- **Description of the task**
Using the entries below, output each line exactly from the first through the one that contains "counters stay within".

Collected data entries
BEGIN

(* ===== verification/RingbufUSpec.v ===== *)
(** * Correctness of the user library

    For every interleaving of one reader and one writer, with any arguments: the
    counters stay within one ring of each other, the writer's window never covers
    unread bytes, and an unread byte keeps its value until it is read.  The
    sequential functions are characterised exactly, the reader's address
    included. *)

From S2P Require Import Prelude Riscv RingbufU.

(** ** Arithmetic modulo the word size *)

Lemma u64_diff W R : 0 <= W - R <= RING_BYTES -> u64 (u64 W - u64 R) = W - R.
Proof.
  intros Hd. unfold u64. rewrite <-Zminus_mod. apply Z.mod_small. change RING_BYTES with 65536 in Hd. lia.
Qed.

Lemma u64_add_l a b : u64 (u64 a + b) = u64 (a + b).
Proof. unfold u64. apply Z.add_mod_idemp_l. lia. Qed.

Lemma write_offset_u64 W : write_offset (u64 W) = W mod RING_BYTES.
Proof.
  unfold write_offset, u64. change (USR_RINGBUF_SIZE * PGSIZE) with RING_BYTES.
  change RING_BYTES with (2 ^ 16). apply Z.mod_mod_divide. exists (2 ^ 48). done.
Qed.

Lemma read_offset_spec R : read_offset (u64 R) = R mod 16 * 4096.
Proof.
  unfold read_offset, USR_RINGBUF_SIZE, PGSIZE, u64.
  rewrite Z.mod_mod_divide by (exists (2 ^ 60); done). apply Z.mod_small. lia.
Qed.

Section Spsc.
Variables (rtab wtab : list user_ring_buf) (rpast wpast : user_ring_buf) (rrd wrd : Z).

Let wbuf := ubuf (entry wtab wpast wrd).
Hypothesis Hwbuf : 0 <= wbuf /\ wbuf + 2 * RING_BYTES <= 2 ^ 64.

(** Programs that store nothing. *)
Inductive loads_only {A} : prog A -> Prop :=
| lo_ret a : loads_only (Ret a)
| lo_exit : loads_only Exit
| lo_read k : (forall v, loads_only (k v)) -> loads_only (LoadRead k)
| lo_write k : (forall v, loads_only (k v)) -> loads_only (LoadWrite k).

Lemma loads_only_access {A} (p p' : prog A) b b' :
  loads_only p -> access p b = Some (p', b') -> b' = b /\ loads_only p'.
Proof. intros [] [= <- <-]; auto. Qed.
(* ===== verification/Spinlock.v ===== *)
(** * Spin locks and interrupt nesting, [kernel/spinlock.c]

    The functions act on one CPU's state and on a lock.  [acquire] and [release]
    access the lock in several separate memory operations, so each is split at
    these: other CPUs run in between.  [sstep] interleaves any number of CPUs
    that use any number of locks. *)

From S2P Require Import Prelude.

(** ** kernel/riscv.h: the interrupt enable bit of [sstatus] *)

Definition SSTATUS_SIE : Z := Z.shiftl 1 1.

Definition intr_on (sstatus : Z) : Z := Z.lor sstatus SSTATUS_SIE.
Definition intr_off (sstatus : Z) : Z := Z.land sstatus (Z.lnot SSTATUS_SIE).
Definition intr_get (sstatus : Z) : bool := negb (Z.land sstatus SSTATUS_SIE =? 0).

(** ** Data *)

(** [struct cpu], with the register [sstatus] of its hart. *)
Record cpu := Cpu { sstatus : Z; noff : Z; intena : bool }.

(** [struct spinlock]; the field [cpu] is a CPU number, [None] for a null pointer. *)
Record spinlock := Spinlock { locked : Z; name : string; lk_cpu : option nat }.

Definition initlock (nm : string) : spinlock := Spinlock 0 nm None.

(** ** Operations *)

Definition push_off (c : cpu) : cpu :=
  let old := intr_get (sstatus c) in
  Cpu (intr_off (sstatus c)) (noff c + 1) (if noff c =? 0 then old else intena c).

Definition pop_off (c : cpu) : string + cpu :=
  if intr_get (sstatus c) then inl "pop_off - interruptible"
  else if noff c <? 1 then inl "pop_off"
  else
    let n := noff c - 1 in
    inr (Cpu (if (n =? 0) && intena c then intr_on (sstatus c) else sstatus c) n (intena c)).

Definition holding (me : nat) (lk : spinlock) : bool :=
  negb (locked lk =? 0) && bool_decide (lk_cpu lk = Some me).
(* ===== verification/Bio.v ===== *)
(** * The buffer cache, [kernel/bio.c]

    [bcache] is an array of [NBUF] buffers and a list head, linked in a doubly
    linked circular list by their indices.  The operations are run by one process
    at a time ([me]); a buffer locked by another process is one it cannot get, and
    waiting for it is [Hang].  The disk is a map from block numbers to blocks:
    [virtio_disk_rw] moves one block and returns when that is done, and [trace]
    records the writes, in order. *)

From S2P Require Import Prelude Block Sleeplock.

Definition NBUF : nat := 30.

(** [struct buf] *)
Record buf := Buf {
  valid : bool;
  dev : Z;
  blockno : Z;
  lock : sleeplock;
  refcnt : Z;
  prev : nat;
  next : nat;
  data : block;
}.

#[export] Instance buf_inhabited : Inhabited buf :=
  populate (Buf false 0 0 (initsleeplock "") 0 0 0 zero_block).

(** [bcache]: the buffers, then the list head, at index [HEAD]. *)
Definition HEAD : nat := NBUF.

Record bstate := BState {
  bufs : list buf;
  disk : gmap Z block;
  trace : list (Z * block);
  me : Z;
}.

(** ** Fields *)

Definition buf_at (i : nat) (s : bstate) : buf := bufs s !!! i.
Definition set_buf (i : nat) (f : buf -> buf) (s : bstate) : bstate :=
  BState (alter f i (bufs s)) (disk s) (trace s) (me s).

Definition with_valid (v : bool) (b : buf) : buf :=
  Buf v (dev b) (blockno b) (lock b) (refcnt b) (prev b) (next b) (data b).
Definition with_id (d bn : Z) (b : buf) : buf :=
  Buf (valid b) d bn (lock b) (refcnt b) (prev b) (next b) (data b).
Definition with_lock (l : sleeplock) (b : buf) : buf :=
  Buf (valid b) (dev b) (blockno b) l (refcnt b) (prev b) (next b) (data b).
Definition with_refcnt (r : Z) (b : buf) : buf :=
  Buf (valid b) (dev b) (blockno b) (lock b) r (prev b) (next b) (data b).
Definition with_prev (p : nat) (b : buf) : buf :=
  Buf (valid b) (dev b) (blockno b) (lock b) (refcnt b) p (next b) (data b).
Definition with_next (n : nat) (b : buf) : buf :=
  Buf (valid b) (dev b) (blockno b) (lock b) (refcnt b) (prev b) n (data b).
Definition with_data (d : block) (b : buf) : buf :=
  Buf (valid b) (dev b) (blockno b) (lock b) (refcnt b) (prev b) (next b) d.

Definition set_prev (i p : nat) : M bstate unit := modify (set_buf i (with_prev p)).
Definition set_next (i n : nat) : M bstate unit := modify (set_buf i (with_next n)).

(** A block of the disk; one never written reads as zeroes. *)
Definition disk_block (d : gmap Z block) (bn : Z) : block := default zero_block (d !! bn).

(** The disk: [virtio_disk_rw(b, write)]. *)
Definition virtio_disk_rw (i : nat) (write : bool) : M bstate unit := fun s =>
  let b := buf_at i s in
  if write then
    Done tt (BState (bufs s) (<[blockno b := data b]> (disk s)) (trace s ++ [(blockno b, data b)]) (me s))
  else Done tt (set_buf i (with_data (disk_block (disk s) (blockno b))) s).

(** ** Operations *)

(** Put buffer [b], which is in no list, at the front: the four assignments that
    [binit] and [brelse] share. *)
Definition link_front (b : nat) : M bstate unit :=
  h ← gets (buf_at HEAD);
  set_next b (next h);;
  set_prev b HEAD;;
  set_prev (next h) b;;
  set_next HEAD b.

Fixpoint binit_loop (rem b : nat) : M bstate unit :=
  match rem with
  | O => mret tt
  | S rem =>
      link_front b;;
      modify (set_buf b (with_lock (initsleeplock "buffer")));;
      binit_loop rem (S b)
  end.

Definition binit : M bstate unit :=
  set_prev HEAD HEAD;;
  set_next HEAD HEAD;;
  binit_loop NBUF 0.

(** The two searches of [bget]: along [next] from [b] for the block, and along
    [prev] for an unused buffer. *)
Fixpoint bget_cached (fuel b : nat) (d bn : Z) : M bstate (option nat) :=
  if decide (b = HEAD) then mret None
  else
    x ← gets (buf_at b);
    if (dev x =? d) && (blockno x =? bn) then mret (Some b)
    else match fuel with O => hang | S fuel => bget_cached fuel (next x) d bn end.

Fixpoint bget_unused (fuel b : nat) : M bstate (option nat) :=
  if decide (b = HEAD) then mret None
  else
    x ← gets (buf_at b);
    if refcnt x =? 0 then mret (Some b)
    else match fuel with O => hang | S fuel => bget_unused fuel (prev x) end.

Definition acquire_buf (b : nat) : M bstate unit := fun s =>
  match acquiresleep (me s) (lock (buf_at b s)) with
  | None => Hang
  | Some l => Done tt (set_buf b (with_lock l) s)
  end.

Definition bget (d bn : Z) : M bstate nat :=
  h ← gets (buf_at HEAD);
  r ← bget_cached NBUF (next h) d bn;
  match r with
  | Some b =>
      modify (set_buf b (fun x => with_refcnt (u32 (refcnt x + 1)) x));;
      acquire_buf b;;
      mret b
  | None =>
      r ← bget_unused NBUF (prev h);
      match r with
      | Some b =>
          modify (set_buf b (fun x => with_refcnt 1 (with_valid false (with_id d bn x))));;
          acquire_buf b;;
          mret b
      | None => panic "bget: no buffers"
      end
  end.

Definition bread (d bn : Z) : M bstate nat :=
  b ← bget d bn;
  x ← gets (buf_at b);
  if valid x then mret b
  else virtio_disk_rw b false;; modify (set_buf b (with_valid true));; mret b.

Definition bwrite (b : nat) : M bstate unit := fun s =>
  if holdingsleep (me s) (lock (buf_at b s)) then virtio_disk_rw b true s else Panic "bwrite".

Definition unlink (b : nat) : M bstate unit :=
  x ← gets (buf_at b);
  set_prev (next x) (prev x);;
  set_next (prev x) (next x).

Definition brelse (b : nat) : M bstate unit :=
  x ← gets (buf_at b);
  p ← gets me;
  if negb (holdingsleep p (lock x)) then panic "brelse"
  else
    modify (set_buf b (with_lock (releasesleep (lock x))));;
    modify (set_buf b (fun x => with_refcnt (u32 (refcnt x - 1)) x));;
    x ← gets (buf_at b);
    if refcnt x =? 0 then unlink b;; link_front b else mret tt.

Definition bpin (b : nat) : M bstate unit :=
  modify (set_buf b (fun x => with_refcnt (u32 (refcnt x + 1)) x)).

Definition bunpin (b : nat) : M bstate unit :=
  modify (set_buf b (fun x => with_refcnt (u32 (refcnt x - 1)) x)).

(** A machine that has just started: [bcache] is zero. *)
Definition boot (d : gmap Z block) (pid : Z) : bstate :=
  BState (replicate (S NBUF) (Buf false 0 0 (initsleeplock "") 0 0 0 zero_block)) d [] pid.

END

- **Result of this task**
(* ===== verification/RingbufUSpec.v ===== *)
(** * Correctness of the user library

    For every interleaving of one reader and one writer, with any arguments: the
    counters stay within one ring of each other, the writer's window never covers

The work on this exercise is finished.